The Hyundai Theta is a gasoline four-cylinder automobile engine family. The third all-aluminum engine of Hyundai Motor Company debuted in the fourth-generation Hyundai Sonata sedan (codenamed NF), which was unveiled in August 2004 in South Korea. Hyundai Motor Manufacturing Alabama (HMMA) built a Theta II engine shop on the grounds of their Montgomery, Alabama automobile factory.
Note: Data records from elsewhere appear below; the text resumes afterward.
Definition record_user_mapping (va frame : Z) (s : ProcessAddressSpace) : result string ProcessAddressSpace :=
  if decide (length (user_mappings s) = MAX_ADDRESS_SPACE_USER_MAPPINGS)
  then Err "process address-space mapping tracking capacity exceeded"%string
  else Ok (MkSpace (root_frame s) (page_table_frames s) (user_mappings s ++ [MkMapping va frame])).

Definition without_last_mapping (s : ProcessAddressSpace) : ProcessAddressSpace :=
  MkSpace (root_frame s) (page_table_frames s) (take (length (user_mappings s) - 1) (user_mappings s)).

(** [AddressSpaceFrameAllocator::allocate_frame] *)
Definition allocate_frame w : World T * result (stop MapToError) (option Z) :=
  let?+ w, frame := allocate_page w in
  match frame with
  | None => (w, Ok None)
  | Some frame =>
      match record_page_table_frame frame (w_space w) with
      | Err _ => let '(w, _) := free_frame frame w in (w, Ok None)
      | Ok s => (set_space s w, Ok (Some frame))
      end
  end.

(** [Mapper::map_to]: the missing tables, then the leaf. *)
Fixpoint create_tables (n : nat) (page : Z) w : World T * result (stop MapToError) unit :=
  match n with
  | O => (w, Ok ())
  | S n =>
      let?+ w, frame := allocate_frame w in
      match frame with
      | None => (w, Err (Raise FrameAllocationFailed))
      | Some frame => create_tables n page (set_pt (pt_add_table (w_pt w) page frame) w)
      end
  end.

Definition map_to (page frame : Z) (flags : PageFlags) w : World T * result (stop MapToError) unit :=
  match pt_missing (w_pt w) page with
  | None => (w, Err (Raise ParentEntryHugePage))
  | Some n =>
      let?+ w, _ := create_tables n page w in
      match pt_lookup (w_pt w) page with
      | Some _ => (w, Err (Raise PageAlreadyMapped))
      | None => (set_pt (pt_set (w_pt w) page frame flags) w, Ok ())
      end
  end.

Definition va_overlaps_kernel_low_reserved (start stop_ : Z) : bool :=
  existsb (λ r, Va.overlaps r start stop_) kernel_low_user_exclusion.

Definition pd_entry_points_at_shared_carve_out_pt (va : Z) w : bool :=
  if decide (USER_CANONICAL_TOP_EXCLUSIVE ≤ va) then false else pt_shared (w_pt w) va.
==Global Engine Alliance==

The Global Engine Alliance was a joint venture between Chrysler, Mitsubishi Motors, and the Hyundai Motor Company for developing a line of shared four-cylinder engines. Each manufacturer configured their variants of the initial design differently based on their needs. In 2009, Chrysler bought out Mitsubishi and Hyundai's stake in the joint-venture; however, each company retained rights to build the engines.

==Technical details==

===Theta===
The engine features hollow stainless-steel dual overhead camshafts (DOHC) with powder-metal cam lobes, pent-roof combustion chambers and shimless bucket tappets in the cylinder head. BorgWarner Morse TEC supplies the complete timing system which uses the company's proprietary silent timing chains. Continuously variable valve timing (CVVT) works on the intake side.
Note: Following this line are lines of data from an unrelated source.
(** C12: Loading an image is exact, and all or nothing. For a plan that [parse_load_plan] accepted,
    in a well-formed address space whose mapping table has room for the pages
    [total_mapped_pages] counts, [map_load_plan_segments] never stops the kernel. When it
    succeeds it returns exactly that count; every page of the plan, unmapped before, is
    mapped for the user to a fresh frame, writable or executable iff a segment on the page
    is, never both, and each of its 4096 bytes is the file byte of the segment that covers
    the address, or zero. No other page changes. When it fails no page changes at all and
    the only frames kept are page tables of the address space. Either way every frame that
    was held before keeps its contents and the address space is well formed. *)
Theorem image_loaded_exactly bytes p plan σ w :
  Forall is_byte bytes → Z.of_nat (length bytes) < 2 ^ 64 → parse_load_plan bytes p = Ok plan → world_ok dbg l σ w →
  (∀ n, Plan.total_mapped_pages plan PAGE_SIZE = Ok n →
        Z.of_nat (length (user_mappings (w_space w))) + n ≤ Z.of_nat max_mappings) →
  match Image.map_load_plan_segments dbg max_tables max_mappings exclusion bytes plan w with
  | (w', Ok n) => ∃ σ', Plan.total_mapped_pages plan PAGE_SIZE = Ok (Z.of_nat n)
      ∧ length (user_mappings (w_space w')) = (length (user_mappings (w_space w)) + n)%nat
      ∧ image_loaded bytes (Plan.iter_segments plan) σ w σ' w'
  | (w', Err (Raise _)) => ∃ σ', load_undone σ w σ' w'
  | (_, Err (Halt _)) => False
  end.
Proof.
  intros Hb Hlen Hparse Hok Hroom. destruct (map_load_plan_spec bytes p plan σ w Hb Hlen Hparse Hok Hroom) as (base & es & Hm).
  destruct (Image.map_load_plan_segments _ _ _ _ _ _ w) as [w' [n|[m|e]]]; [|done|].
  - destruct Hm as (ds & σ' & Hld & -> & Hn & Hi). exists σ'. split_and!; [done| |done].
    by rewrite (ld_mappings _ _ _ _ _ _ _ _ _ _ Hld), length_app, length_fmap.
  - destruct Hm as (σ' & Hld). exists σ'. by eapply loaded_undone.
Qed.
End loading.

(** ** An image on a small machine *)

Module SmallSpace.
(** The address space of a process that was just created: its root table, the first frame
    of [SmallAllocator], and nothing mapped. *)
Definition fresh : World SoftTables :=
  match Alloc.allocate_page false ∅ SmallAllocator.allocator with
  | Ok (a, Some f) => MkWorld ∅ a (MkSpace f [f] []) (MkSoft ∅ [])
  | _ => MkWorld ∅ SmallAllocator.allocator (MkSpace 0 [] []) (MkSoft ∅ [])
  end.

Lemma root : page_table_frames (w_space fresh) = [0x1000].
Proof. by vm_compute. Qed.

Lemma fresh_ok : ∃ σ, adds [0x1000] ∅ σ ∧ world_ok false (usable_regions SmallAllocator.allocator) σ fresh.
Proof.
  pose proof (serve_allocate_page false _ ∅ _ _ (SmallAllocator.ready false)) as Hs. cbn [serve] in Hs.
  assert (result_map snd (Alloc.allocate_page false ∅ SmallAllocator.allocator) = Ok (Some 0x1000)) as Er by by vm_compute.
  unfold fresh. destruct (Alloc.allocate_page false ∅ SmallAllocator.allocator) as [[a r]|e]; [|done].
  cbn in Er. injection Er as ->. cbn [fst snd] in Hs. destruct Hs as (σ & Hs & Hi). inversion Hs as [? ? _ Ha| | | | | |]; subst.
  exists σ. split; [done|]. split; [done|]. cbn. split; cbn; try done.
  - apply NoDup_singleton.
  - intros g ->%list_elem_of_singleton. specialize (Ha 0x1000). by rewrite decide_True in Ha by by left.
  - constructor.
  - by intros m ?%elem_of_nil.
  - by intros m ?%elem_of_nil.
Qed.
End SmallSpace.

(** The program of [Hello] is loaded into the fresh address space: three pages and their
    tables. *)
Lemma image_loaded_exactly_witness :
  ∃ σ w' σ', Image.map_load_plan_segments false 32 32 [] Hello.file Hello.plan SmallSpace.fresh = (w', Ok 3%nat)
    ∧ image_loaded false (usable_regions SmallAllocator.allocator) Hello.file (Plan.iter_segments Hello.plan) σ SmallSpace.fresh σ' w'.
Proof.
  destruct SmallSpace.fresh_ok as (σ & _ & Hok). exists σ.
  pose proof (image_loaded_exactly false 32 32 [] _ Hello.file _ Hello.plan σ SmallSpace.fresh Hello.file_bytes Hello.file_len Hello.parsed Hok) as Hm.
  assert (snd (Image.map_load_plan_segments false 32 32 [] Hello.file Hello.plan SmallSpace.fresh) = Ok 3%nat) as E by (vm_compute; reflexivity).
  assert (Plan.total_mapped_pages Hello.plan PAGE_SIZE = Ok 3) as Ec by (vm_compute; reflexivity).
  destruct (Image.map_load_plan_segments _ _ _ _ _ _ _) as [w' r]. cbn in E. subst r. exists w'.
  destruct Hm as (σ' & _ & _ & Hi); [rewrite Ec; intros n [= <-]; by vm_compute|]. exists σ'. by split.
Defined.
The aluminum alloy engine block, which is formed using a high-pressure die-cast method, has a unique Metaldyne-supplied cassette-type balance shaft module with a two-stage oil pump built-in. In the lower-end, the block is reinforced by a ladder frame. Other notable features include fracture-split sinter-forged connecting rods manufactured by Sinteron and a stainless-steel exhaust manifold.

Theta's EMS (engine management system) software is EMS-II from Siemens VDO and the 32-bit PCM (Powertrain Control Module) calculates the amount of intake air by utilizing a contamination-proof hot-film type MAF (mass air flow) sensor.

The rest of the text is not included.